Donald Trump

Shooting Victims' Relative Challenges Trump For ‘Pigs' Blood' Story

After Donald Trump gave a speech referring to Americans killing Muslims with bullets dipped in the blood of pigs, a woman asked him to "tell me" her relatives deserved to be shot

The sister of a Muslim-American man killed last year in a possible hate crime has called out Republican presidential frontrunner Donald Trump for telling what's been called an offensive story about killing insurgents using bullets dipped in pigs' blood over a century ago.

Trump sparked outrage In a speech on Friday in South Carolina by repeating an unsubstantiated story about the execution of dozens of Muslim prisoners in the Philippines in the early 1900s, as supposedly ordered by U.S. General John Pershing.

While Trump didn't call for other Muslims to be killed that way, he did tell the story enthusiastically, and concluded that "we better start using our heads or we're not gonna have a country, folks."

Suzanne Barakat's response made waves on social media. The San Francisco doctor is the sister of Deah Barakat, who was killed last year in Chapel Hill alongside his wife and sister-in-law. In a tweet on Saturday, she asked Trump to meet with her and "tell me my brother, Yusor & Razan were deserving of the bullets."
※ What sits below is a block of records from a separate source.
Lemma pinv_step D p ev p' :
  pinv D p → papply p ev = Some p' → pinv (D ++ accepted p ev) p'.
Proof.
  intros Hinv Hap. destruct (pv_entry _ _ Hinv) as (e & lost & He & HD & Hl & Hr & Hd & Hc).
  unfold papply in Hap. rewrite He in Hap.
  destruct ev; cbn [accepted]; rewrite ?app_nil_r.
  - (* EvSink *) destruct (ce_Sink e) as [|payload rest] eqn:Hs; [done|].
    destruct (px_down p) as [|q|] eqn:Hdn; step_eq.
    + eapply pinv_sink; eauto; congruence.
    + eapply pinv_sink; eauto; congruence.
  - (* EvRemoteClosed *) destruct (px_down p) eqn:Hdn; try done. destruct (ce_RemoteClosed e) eqn:Hrc; step_eq.
    split; simpl; [|apply Hinv]. exists e, lost. rewrite Hrc. split_and!; try done. intros _. by apply Hl.
  - (* EvTick *) destruct (px_down p) as [|[|]|] eqn:Hdn; try done; destruct (ce_Sink e) eqn:Hs; step_eq.
    + assert (pinv D (set_finished (px_upDone p) true p)) as H1.
      { eapply pinv_view; [done|apply view_set_finished|by left]. }
      eapply pinv_view; [|apply view_bothFinished|left; apply bothFinished_down].
      case_match; [|done]. split; simpl; [|apply Hinv]. exists e, []. rewrite (Hl ltac:(congruence)) in HD.
      assert (px_written (add_ext XCloseWrite (set_finished (px_upDone p) true p)) = px_written p) as Hw.
      { unfold px_written. simpl. rewrite omap_app. simpl. by rewrite app_nil_r. }
      rewrite Hw. split_and!; try done; [by rewrite Hs|intros q _; by eapply Hd|].
      intros _. split; [by rewrite HD, app_nil_r|by eapply Hd].
    + split; simpl; [|apply Hinv]. exists e, lost. split_and!; try done; [by rewrite Hs|intros; apply Hl; congruence|].
      intros q _. by eapply Hd.
  - (* EvDone *) destruct (px_down p) eqn:Hdn; destruct (ce_Done e); step_eq;
      (eapply pinv_view; [done|etransitivity; [apply view_teardown|apply view_pump_exit]|by right]).
  - (* EvStop *) destruct (px_down p) eqn:Hdn; destruct (px_stopped p); step_eq;
      (eapply pinv_view; [done|apply view_pump_exit|by right]).
  - (* EvRead *) destruct (px_up p); try done. destruct (closed (ce_SendWin e)).
    { step_eq. eapply pinv_view; [done|apply view_up_exit|]. left. unfold up_exit. by rewrite teardown_down. }
    destruct (acquire_now _ _ _) as [w|]; [|done].
    set (p1 := set_hub (upd_entry (set_win w) (px_loc p) (px_hub p)) p) in *.
    assert (view p p1) as H1 by (by apply view_upd). destruct send_ok; step_eq.
    + eapply pinv_view; [done| |by left]. etransitivity; [exact H1|]. etransitivity; [|apply view_add_sent].
      apply view_set_hub; [done|]. intros e1 He1. by exists e1.
    + eapply pinv_view; [done|etransitivity; [exact H1|apply view_up_exit]|]. left. unfold up_exit. by rewrite teardown_down.
  - (* EvEOF *) destruct (px_up p); step_eq. eapply pinv_view; [done| |left; simpl; by rewrite bothFinished_down].
    etransitivity; [|apply view_set_up]. etransitivity; [|apply view_bothFinished]. etransitivity; [|apply view_add_sent].
    apply view_set_finished.
  - (* EvReadErr *) destruct (px_up p); step_eq. eapply pinv_view; [done|apply view_up_exit|].
    left. unfold up_exit. by rewrite teardown_down.
  - (* EvUpStop *) destruct (px_up p), (px_stopped p); step_eq. eapply pinv_view; [done|apply view_up_exit|].
    left. unfold up_exit. by rewrite teardown_down.
  - (* EvDownlink *) destruct (Downlink _ _ _ _) as [[h b]|] eqn:Hdl; simpl in Hap; step_eq.
    destruct (Downlink_effect _ _ _ _ _ (px_loc p) e Hdl He) as (Hcn & e' & He' & Hrc & Hs); [apply Hinv|].
    split; simpl; [|rewrite Hcn; apply Hinv]. exists e', lost. split_and!; try done.
    + change (px_written (set_hub h p)) with (px_written p). rewrite Hs, HD, <- !app_assoc. by destruct b.
    + by rewrite Hcn, Hrc.
    + by rewrite Hrc.
    + intros [HD' Hrc']%Hc. destruct (Downlink_false _ _ _ _ _ Hdl (Hr Hrc')) as [-> _]. rewrite app_nil_r, Hrc. done.
  - (* EvClientHalf *) step_eq. unfold ClientClosed. destruct (conns (px_hub p) !! px_connID p) as [l|] eqn:Hcl.
    + pose proof (pv_loc _ _ Hinv _ Hcl) as ->. split; simpl; [|intros l; by rewrite lookup_delete_eq].
      exists (set_remote_closed e), lost. unfold px_entry. simpl. unfold markRemoteClosed. rewrite hub_entry_upd, decide_True by done.
      change (hub_entry (with_conns _ _) (px_loc p)) with (px_entry p). rewrite He, lookup_delete_eq.
      split_and!; try done. intros Hx. apply Hc in Hx as [? ?]. done.
    + simpl. eapply pinv_view; [done| |by left]. apply view_set_hub; [|intros e1 He1; by exists e1].
      intros l. simpl. by rewrite lookup_delete_eq.
  - (* EvClientFull *) step_eq. eapply pinv_view; [done|apply view_CloseConn|by left].
Qed.

Lemma pinv_run p evs D p' :
  pinv D p → prun p evs = Some p' → pinv (D ++ delivered p evs) p'.
Proof.
  revert p D. induction evs as [|ev evs IH]; intros p D Hinv Hr; cbn [prun delivered] in *.
  { simplify_eq. by rewrite app_nil_r. }
  destruct (papply p ev) as [p1|] eqn:Hap; [|done]. simpl in Hr. rewrite app_assoc.
  eapply IH; [by eapply pinv_step|done].
Qed.

(** ** Teardown *)

#[export] Instance ext_event_eq_dec : EqDecision ext_event.
Proof. solve_decision. Defined.

Definition is_full_close (m : Message) : Prop := Type_ m = MsgStreamClose ∧ IsHalfClose m = false.
#[export] Instance is_full_close_dec m : Decision (is_full_close m).
Proof. unfold is_full_close. apply _. Defined.

(** How often the external connection was closed, and how many full closes the
    client was sent. *)
Definition closes (p : pconn) : nat := length (filter (λ x, x = XClose) (px_ext p)).
Definition notices (p : pconn) : nat := length (filter is_full_close (px_sent p)).

Record tinv (p : pconn) : Prop := {
  ti_closes : closes p = if px_torn p then 1%nat else 0%nat;
  ti_torn : px_torn p = true → conns (px_hub p) !! px_connID p = None ∧ px_stopped p = true;
  ti_notices : (notices p ≤ if px_torn p then 1 else 0)%nat;
}.

Record tsame (p p' : pconn) : Prop := {
  ts_torn : px_torn p' = px_torn p;
  ts_closes : closes p' = closes p;
  ts_notices : notices p' = notices p;
  ts_stopped : px_stopped p = true → px_stopped p' = true;
  ts_id : px_connID p' = px_connID p;
  ts_conns : conns (px_hub p) !! px_connID p = None → conns (px_hub p') !! px_connID p = None;
}.

#[export] Instance tsame_refl : Reflexive tsame.
Proof. intros p. by split. Qed.
#[export] Instance tsame_trans : Transitive tsame.
Proof.
  intros p1 p2 p3 [? ? ? ? Hid Hc] [? ? ? ? Hid' Hc']. split; try congruence; [tauto|].
  intros H. rewrite <- Hid. apply Hc'. rewrite Hid. by apply Hc.
Qed.

Lemma tinv_same p p' : tinv p → tsame p p' → tinv p'.
Proof.
  intros [Hc Ht Hn] [Et Ec En Es Ei Em]. split.
  - by rewrite Ec, Et.
  - rewrite Et, Ei. intros H. destruct (Ht H). auto.
  - by rewrite En, Et.
Qed.

Lemma tsame_add_ext x p : x ≠ XClose → tsame p (add_ext x p).
Proof.
  intros Hx. split; try done. unfold closes. simpl. rewrite filter_app, filter_cons_False, filter_nil by done.
  by rewrite app_nil_r.
Qed.

Lemma tsame_add_sent ms p : Forall (λ m, ¬ is_full_close m) ms → tsame p (add_sent ms p).
Proof.
  intros Hm. split; try done. unfold notices. simpl. rewrite filter_app, length_app.
  enough (filter is_full_close ms = []) as -> by (simpl; lia).
  induction Hm as [|m ms Hm _ IH]; [done|]. by rewrite filter_cons_False.
Qed.

Lemma tsame_set_hub h p :
  (conns (px_hub p) !! px_connID p = None → conns h !! px_connID p = None) → tsame p (set_hub h p).
Proof. intros Hc. by split. Qed.

Lemma CloseConn_conns h id n : conns (CloseConn h id n).1.1 = delete id (conns h).
Proof. unfold CloseConn. by destruct (_ ≫= _) as [[? ?]|]. Qed.

Lemma tinv_teardown p : tinv p → tinv (teardown p) ∧ px_torn (teardown p) = true.
Proof.
  intros [Hc Ht Hn]. unfold teardown. destruct (px_torn p) eqn:E; [split; [by split; rewrite ?E|done]|].
  pose proof (CloseConn_conns (px_hub p) (px_connID p) true) as Hcn.
  assert (length (CloseConn (px_hub p) (px_connID p) true).2 ≤ 1)%nat as Hout.
  { unfold CloseConn. destruct (_ ≫= _) as [[? ?]|]; simpl; lia. }
  destruct (CloseConn _ _ _) as [[h b] out]. simpl in *. split; [|done]. split; simpl.
  - unfold closes in *. simpl. rewrite filter_app, length_app, filter_cons_True, filter_nil by done. simpl. lia.
  - intros _. by rewrite Hcn, lookup_delete_eq.
  - unfold notices in *. simpl. rewrite filter_app, length_app.
    pose proof (length_filter is_full_close out.*2). rewrite length_fmap in *. lia.
Qed.

Lemma tinv_bothFinished p : tinv p → tinv (bothFinished p) ∧
  (px_upDone p && px_downDone p = true → px_torn (bothFinished p) = true) ∧
  (px_torn p = true → px_torn (bothFinished p) = true).
Proof.
  intros H. unfold bothFinished. destruct (px_upDone p && px_downDone p); [|by split_and!].
  destruct (tinv_teardown p H) as [? ?]. by split_and!.
Qed.

Lemma ReleaseRecv_out h l n : Forall (λ m, ¬ is_full_close m) (ReleaseRecv h l n).2.*2 ∧
  conns (ReleaseRecv h l n).1 = conns h.
Proof.
  unfold ReleaseRecv. destruct (hub_entry h l); [|by split; [constructor|]].
  case_match; simpl; (split; [|done]); [constructor|]. constructor; [|constructor]. by intros [? _].
Qed.

(** Both directions finished implies torn down. *)
Definition fin (p : pconn) : Prop := px_upDone p && px_downDone p = true → px_torn p = true.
Deah Barakat, 23; Yusor Mohammad, 21; and Razan Mohammad Abu-Salha, 19 were gunned down on Feb. 10, 2015, in Chapel Hill, North Carolina. Craig Hicks is being tried for murder in the shooting, and the FBI is looking into whether to bring hate crime charges.

Barakat didn't respond to requests for comment from NBC Owned Television Stations, but she did discuss her tweet with The New York Times in a story published Monday. 

Trump's comment “allows for the Average Joe to see Muslims the way Craig Hicks saw my brother and his wife of six weeks and her sister,” she told the newspaper, saying Hicks saw Muslims as "subhuman.”

There's no evidence backing up Trump's story, according to Snopes.com, but Trump claimed "this is something you can read in the history books," he said at the rally. "Not a lot of history books, because they don't like teaching it."  

Barakat wasn't the only person outraged by Trump's rendition of the discredited story. Nihad Awad, national executive director of the Council on American-Islamic Relations, said the coments incite violence.

"By directly stating that the only way to stop terrorism is to murder Muslims in graphic and religiously-offensive ways, he places the millions of innocent, law-abiding citizens in the American Muslim community at risk from rogue vigilantes," he said in a statement released Saturday. 

This isn't the first time Trump has offended Muslims. The billionaire has called for a temporary ban on Muslims entering the country and claimed that thousands of the religion's followers in New Jersey cheered the attacks on Sept. 11, 2011, despite there being no evidence to support that.

But the outcry hasn't slowed his progress politically, most recently winning the South Carolina primary a day after telling the pigs' blood story. It's something Barakat seemed to make note of by tagging her tweet, which has been retweeted more than 2,000 times, with "#SCPrimary."